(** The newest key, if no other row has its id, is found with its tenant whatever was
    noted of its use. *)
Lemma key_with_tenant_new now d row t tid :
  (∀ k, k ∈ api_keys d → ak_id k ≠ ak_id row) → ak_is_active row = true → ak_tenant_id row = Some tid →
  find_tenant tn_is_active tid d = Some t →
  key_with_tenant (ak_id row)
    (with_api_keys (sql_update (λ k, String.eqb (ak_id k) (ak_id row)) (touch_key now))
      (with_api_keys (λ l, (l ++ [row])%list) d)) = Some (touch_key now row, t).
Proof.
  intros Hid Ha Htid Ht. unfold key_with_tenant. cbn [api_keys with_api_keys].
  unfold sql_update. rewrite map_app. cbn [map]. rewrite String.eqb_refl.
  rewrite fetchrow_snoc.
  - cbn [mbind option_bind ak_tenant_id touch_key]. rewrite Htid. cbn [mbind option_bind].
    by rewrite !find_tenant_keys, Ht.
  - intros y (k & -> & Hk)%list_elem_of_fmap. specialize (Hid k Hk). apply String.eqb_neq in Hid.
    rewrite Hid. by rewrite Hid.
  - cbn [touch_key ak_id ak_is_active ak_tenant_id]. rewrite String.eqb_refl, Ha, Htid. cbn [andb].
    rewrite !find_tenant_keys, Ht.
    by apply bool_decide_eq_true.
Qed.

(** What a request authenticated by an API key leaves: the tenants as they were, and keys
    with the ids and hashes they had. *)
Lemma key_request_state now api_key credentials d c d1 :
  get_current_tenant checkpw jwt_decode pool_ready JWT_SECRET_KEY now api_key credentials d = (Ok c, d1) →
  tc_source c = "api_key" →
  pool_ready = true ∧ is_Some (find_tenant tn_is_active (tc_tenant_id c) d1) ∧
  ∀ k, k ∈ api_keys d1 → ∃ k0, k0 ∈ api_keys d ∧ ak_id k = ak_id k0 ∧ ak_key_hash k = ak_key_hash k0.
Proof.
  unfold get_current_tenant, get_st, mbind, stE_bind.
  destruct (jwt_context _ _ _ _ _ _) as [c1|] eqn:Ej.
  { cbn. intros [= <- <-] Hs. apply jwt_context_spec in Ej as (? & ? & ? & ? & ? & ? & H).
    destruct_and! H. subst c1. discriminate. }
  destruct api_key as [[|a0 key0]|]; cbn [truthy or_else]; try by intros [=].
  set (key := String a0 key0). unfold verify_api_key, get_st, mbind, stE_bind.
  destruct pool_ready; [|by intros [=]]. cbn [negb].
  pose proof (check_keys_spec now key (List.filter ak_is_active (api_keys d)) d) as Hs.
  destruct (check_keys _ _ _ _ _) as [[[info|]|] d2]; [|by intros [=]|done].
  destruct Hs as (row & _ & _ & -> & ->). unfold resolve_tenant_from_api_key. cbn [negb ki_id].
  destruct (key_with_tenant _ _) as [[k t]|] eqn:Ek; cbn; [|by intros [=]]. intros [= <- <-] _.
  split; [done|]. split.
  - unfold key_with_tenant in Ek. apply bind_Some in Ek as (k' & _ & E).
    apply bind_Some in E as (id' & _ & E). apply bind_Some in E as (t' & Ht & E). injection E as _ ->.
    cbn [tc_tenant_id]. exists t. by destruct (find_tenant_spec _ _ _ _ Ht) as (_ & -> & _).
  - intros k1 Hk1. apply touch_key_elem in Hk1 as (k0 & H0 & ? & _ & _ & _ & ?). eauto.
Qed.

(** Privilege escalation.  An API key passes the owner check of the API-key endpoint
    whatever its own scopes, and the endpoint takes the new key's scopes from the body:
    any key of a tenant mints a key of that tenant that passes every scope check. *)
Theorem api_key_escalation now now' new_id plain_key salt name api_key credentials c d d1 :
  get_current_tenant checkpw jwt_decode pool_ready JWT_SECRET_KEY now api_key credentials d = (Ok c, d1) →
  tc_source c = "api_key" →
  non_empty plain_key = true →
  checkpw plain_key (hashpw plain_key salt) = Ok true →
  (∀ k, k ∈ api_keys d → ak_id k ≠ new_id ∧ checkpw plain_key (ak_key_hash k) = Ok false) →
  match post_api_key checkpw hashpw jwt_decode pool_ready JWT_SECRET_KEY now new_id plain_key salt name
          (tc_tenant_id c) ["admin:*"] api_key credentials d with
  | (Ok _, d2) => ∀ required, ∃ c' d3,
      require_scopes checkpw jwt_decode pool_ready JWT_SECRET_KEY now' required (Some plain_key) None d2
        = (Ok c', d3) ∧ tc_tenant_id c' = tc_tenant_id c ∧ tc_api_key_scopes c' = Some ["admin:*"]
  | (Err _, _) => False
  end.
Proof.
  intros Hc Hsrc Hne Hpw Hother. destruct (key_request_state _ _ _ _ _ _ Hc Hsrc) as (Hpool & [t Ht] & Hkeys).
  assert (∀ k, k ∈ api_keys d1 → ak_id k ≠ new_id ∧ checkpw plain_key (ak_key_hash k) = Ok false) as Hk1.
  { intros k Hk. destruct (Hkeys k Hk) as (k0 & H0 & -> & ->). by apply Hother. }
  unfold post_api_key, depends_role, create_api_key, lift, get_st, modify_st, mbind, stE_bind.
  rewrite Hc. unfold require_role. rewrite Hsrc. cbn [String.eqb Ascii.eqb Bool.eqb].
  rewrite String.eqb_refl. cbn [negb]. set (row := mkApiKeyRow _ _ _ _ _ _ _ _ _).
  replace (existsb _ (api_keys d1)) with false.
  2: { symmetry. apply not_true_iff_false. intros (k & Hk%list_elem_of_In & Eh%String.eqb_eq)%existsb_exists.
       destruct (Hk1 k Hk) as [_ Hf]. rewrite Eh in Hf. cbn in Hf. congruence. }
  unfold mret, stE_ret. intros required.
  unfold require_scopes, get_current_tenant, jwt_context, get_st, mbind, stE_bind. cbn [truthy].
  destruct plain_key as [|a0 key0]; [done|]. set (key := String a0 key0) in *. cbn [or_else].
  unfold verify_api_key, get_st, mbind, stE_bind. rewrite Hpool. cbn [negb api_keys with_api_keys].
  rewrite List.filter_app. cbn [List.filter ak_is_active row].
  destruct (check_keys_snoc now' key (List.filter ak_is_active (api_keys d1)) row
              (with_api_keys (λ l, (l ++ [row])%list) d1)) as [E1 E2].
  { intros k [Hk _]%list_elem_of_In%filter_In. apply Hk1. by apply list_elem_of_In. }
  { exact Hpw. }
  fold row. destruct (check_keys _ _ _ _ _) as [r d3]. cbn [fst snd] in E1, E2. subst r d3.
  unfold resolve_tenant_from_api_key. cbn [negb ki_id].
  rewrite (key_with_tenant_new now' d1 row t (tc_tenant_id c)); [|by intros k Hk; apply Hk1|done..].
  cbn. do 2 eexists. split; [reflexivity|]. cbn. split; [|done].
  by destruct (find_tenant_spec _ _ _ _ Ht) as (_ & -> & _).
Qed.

_ _ _

◆ **Requirement**:
When a line of the records includes "salt", that line belongs in the answer.

◆ **Result of this exercise**:
Theorem api_key_escalation now now' new_id plain_key salt name api_key credentials c d d1 :
  checkpw plain_key (hashpw plain_key salt) = Ok true →
  match post_api_key checkpw hashpw jwt_decode pool_ready JWT_SECRET_KEY now new_id plain_key salt name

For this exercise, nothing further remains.